Lemma get_locked_raises l ctx id :
  ToolsetNotFoundError ∈ l → raises (among l) (get_locked (D := D) ctx id).
Proof. intros Hl. unfold get_locked, get_toolset. raises_auto. exact Hl. Qed.

Lemma get_toolset_raises ctx id :
  raises (among [ToolsetNotFoundError]) (get_toolset_profile (D := D) ctx id).
Proof. unfold get_toolset_profile, get_toolset. raises_auto. unfold among. set_solver. Qed.

Lemma toolset_commands_raise :
  (∀ c, raises (among toolset_errors) (update_toolset (D := D) c)) ∧
  (∀ c, raises (among toolset_errors) (replace_toolset_members (D := D) c)) ∧
  (∀ c, raises (among toolset_errors) (replace_toolset_grants (D := D) c)) ∧
  (∀ c, raises (among toolset_errors) (activate_toolset (D := D) c)) ∧
  (∀ c, raises (among toolset_errors) (disable_toolset (D := D) c)).
Proof.
  assert (Hmut : ∀ tenant mutation, (∀ at_, raises_pure (among toolset_errors) (mutation at_)) →
    raises (among toolset_errors) (mutate_toolset (D := D) tenant mutation)).
  { intros. apply mutate_toolset_raises; [set_solver|done]. }
  assert (Hm := toolset_mutations_raise (among toolset_errors)).
  unfold update_toolset, replace_toolset_members, replace_toolset_grants, activate_toolset,
    disable_toolset, require_expected_revision, require_available.
  split_and!; intros c; apply raises_with_uow;
    (apply raises_bind; [apply get_locked_raises; set_solver|intros t]);
    specialize (Hm t) as (? & ? & ? & ? & ?).
  all: repeat first [ apply Hmut; intros; eauto
                    | apply member_snapshots_raise
                    | raises_step ].
  all: unfold among; set_solver.
Qed.

Lemma toolset_profiles_raise P window : raises P (toolset_profiles (D := D) window).
Proof. induction window as [|t l IH]; simpl; raises_auto. Qed.

Lemma list_toolsets_raises P q : raises P (list_toolsets (D := D) q).
Proof.
  unfold list_toolsets, list_toolsets_by_tenant. raises_auto. apply toolset_profiles_raise.
Qed.
End Toolset.

(** Creating a toolset succeeds or is refused with one of two errors: the
    toolset it reads back at the end is there. *)
Lemma get_toolset_profile_found ctx t d e :
  dget (ts_id t) (tst_toolsets d) = Some t → ts_tenant_id t = ctx_tenant_id ctx →
  ∃ p, get_toolset_profile ctx (ts_id t) (St d None e) = (Ok p, St d None e).
Proof.
  intros Ht Htn. unfold get_toolset_profile, with_uow, get_toolset, bind, read_table, ret. cbn.
  rewrite Ht. unfold in_tenant. cbn. rewrite <-Htn. rewrite decide_True by done.
  destruct (toolset_profile t _) as [rp sp] eqn:Hp. apply toolset_profile_run in Hp as [-> ->].
  by eexists.
Qed.

Lemma create_toolset_answers c d e r s' :
  create_toolset (D := toolset_store) c (St d None e) = (r, s') →
  (∃ p, r = Ok p) ∨ r = Raise (Nexus InvalidArgumentsError) ∨ r = Raise (Nexus ToolsetConflictError).
Proof.
  unfold create_toolset, on_value_error. intros Hr. unfold bind at 1, now in Hr.
  cbn [fst snd store working environment] in Hr. unfold bind at 1, try_except in Hr.
  unfold bind at 1, new_id, lift in Hr. cbn [fst snd store working environment ticks issued io_log] in Hr.
  set (e1 := Env _ _ _) in Hr.
  destruct (create_explicit _ _ _ _ _ _ _ _) as [t|x] eqn:Hc.
  2: { assert (is_value_error x = true) as Hx.
       { clear Hr. revert x Hc. change (value_errors (create_explicit (identifier (issued e))
           (ctx_tenant_id (ct_context c)) (ct_slug c) (ct_name c) (ct_description c)
           (ctx_principal_id (ct_context c)) (clock_now (ticks e)) (ct_discovery_mode c))).
         unfold create_explicit. value_errors_solve. }
       rewrite Hx in Hr. injection Hr as <- _. auto. }
  apply create_explicit_Ok in Hc as (Hf & _ & Htn & Hsl & Hk & _).
  unfold bind at 1 in Hr. destruct (with_uow _ _) as [ru su] eqn:Hu.
  unfold with_uow, add_toolset, get_toolset_by_slug, get_all_published, require_matching_tenant in Hu.
  run_uow Hu; auto.
  left. destruct (get_toolset_profile_found (ct_context c) t (put t d) e1) as [p Hp].
  { apply dget_dset_eq. }
  { exact Htn. }
  unfold put in Hp. rewrite Hp in Hr. injection Hr as <- _. by exists p.
Qed.

Lemma get_toolset_answers ctx id d e r s' :
  get_toolset_profile (D := toolset_store) ctx id (St d None e) = (r, s') →
  (∃ p, r = Ok p) ∨ r = Raise (Nexus ToolsetNotFoundError).
Proof.
  unfold get_toolset_profile, with_uow, get_toolset, bind, read_table, ret, raise. cbn.
  destruct (in_tenant _ _ _) as [t|]; [|intros [= <- _]; auto].
  destruct (toolset_profile t _) as [rp sp] eqn:Hp. apply toolset_profile_run in Hp as [-> ->].
  intros [= <- _]. eauto.
Qed.

Lemma toolset_profiles_run window c d e :
  ∃ ps, toolset_profiles (D := toolset_store) window (St c (Some d) e) = (Ok ps, St c (Some d) e).
Proof.
  induction window as [|t l [ps IH]]; [by eexists|]. cbn [toolset_profiles]. unfold bind.
  destruct (toolset_profile t _) as [rp sp] eqn:Hp. apply toolset_profile_run in Hp as [-> ->].
  rewrite IH. by eexists.
Qed.

Lemma list_toolsets_answers q d e :
  ∃ p, list_toolsets (D := toolset_store) q (St d None e) = (Ok p, St d None e).
Proof.
  unfold list_toolsets, list_toolsets_by_tenant, with_uow, bind, read_table, ret. cbn.
  match goal with |- context [toolset_profiles ?w _] =>
    destruct (toolset_profiles_run w d d e) as [ps ->] end.
  by eexists.
Qed.

(** The five commands on a well-formed store: an answer or a typed error. *)
Lemma toolset_command_answers c d e r s' :
  toolsets_ok (tst_toolsets d) → run_command c (St d None e) = (r, s') →
  (∃ p, r = Ok p) ∨ ∃ n, r = Raise (Nexus n).
Proof.
  intros Hok Hr. apply run_command_outcome in Hr as (e' & [(n & -> & _)|(p & t & t' & -> & _)]); eauto.
Qed.

(** Reindex jobs *)

Lemma create_reindex_job_raises model dimensions available ctx force batch_size :
  raises (among [EmbeddingUnavailableError; ToolSearchReindexJobConflictError])
    (create_reindex_job model dimensions available ctx force batch_size).
Proof.
  unfold create_reindex_job, store_create. raises_auto; unfold among; set_solver.
Qed.

Lemma get_reindex_job_raises tenant id :
  raises (among [ToolSearchReindexJobNotFoundError]) (get_reindex_job tenant id).
Proof. unfold get_reindex_job, store_get. raises_auto; unfold among; set_solver. Qed.

Lemma list_recent_raises P tenant offset limit : raises P (list_recent tenant offset limit).
Proof. unfold list_recent. raises_auto. Qed.
End UseCaseErrors.
Lemma posted_reindex_settles_witness :
  ∃ served s1 id s2 j,
    admin_app services identity fresh (CreateReindexJob post_job) start = (Ok served, s1) ∧
    se_background served = Some ("tenant", id) ∧
    sv_run_reindex_job services "tenant" id s1 = (Ok tt, s2) ∧
    dget id (SearchIndex.db_jobs (am_search (store s2))) = Some j ∧ settled j.
Proof.
  destruct (admin_app services identity fresh (CreateReindexJob post_job) start) as [r s1] eqn:E.
  assert (Er : ∃ served id, r = Ok served ∧ se_background served = Some ("tenant", id)).
  { assert (E' := f_equal fst E). vm_compute in E'. subst r. eexists _, _. split; reflexivity. }
  destruct Er as (served & id & -> & Hb).
  pose proof (posted_reindex_settles setup identity fresh post_job start served s1
    IndexExamples.versions_distinct E) as H. rewrite Hb in H. destruct H as (_ & _ & _ & H).
  destruct (sv_run_reindex_job services "tenant" id s1) as [rr s2] eqn:E2.
  destruct (H rr s2 E2) as (j & Hj & Hs).
  assert (rr = Ok tt) as ->.
  { assert (Hid : id = "a-id") by
      (assert (E' := f_equal fst E); vm_compute in E'; injection E' as <-; by injection Hb as <-).
    subst id. assert (E' := f_equal snd E). vm_compute in E'. subst s1.
    assert (E3 := f_equal fst E2). vm_compute in E3. by subst rr. }
  destruct Hs as [[_ Hs]|[Hs _]]; [|discriminate Hs].
  exists served, s1, id, s2, j. by split_and!.
Defined.

Definition lab_query : SearchLabRequest := mkSearchLabRequest "order" "hybrid" 2 None None.
Lemma search_lab_reports_every_hit_witness :
  valid_search_lab lab_query = [] ∧
  ∃ mode, enum_of (lb_retrieval_mode lab_query) = Ok mode ∧ mode = RetrievalHybrid.
Proof.
  split; [reflexivity|].
  destruct (search_lab_reports_every_hit setup SearchExamples.ctx lab_query start eq_refl)
    as (mode & effect & Hm & _).
  exists mode. split; [exact Hm|]. assert (E := Hm). vm_compute in E. by injection E as <-.
Defined.
End AdminExamples.
(* ===== verification/RowMapping.v ===== *)
(** * Mapping between the domain and rows

    Models the [sqlalchemy_mapping.py] of every module.  [*_to_model] builds a
    row, its identifiers parsed and its enumerations written; the columns of the
    timestamp mixin, which the mapping leaves to the server, get the database's
    time.  [update_*_model] assigns the columns that may change, [*_from_model]
    builds the entity, whose constructor validates it again.  JSON columns are
    kept as they were given: the database keeps a document up to the order of its
    keys, to which the program's comparisons of documents are indifferent. *)

From Stdlib Require Import ZArith QArith.
From stdpp Require Import base strings option list.
From S2P Require Import Prelude Text Dict Errors Json Store AuditTrail Catalog Connectors Registry.
From S2P Require Import Approval Execution OpenApi Toolsets ToolSearch Uuid Rows.
Open Scope py_scope.

(** ** Optional columns *)

(** [as_uuid(v) if v is not None else None] *)
Definition as_optional_uuid (value : option string) (field_name : string) : res (option UUID) :=
  match value with
  | None => Ok None
  | Some v => let? u := as_uuid v field_name in Ok (Some u)
  end.

(** [str(v) if v is not None else None] *)
Definition optional_str (value : option UUID) : option string := uuid_str <$> value.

■ ■ ■ ■ ■

• ASSIGNED TASK
Report the number of lines above containing the string "rewrite" as your sole answer.

• ANSWER TO THE EXERCISE
5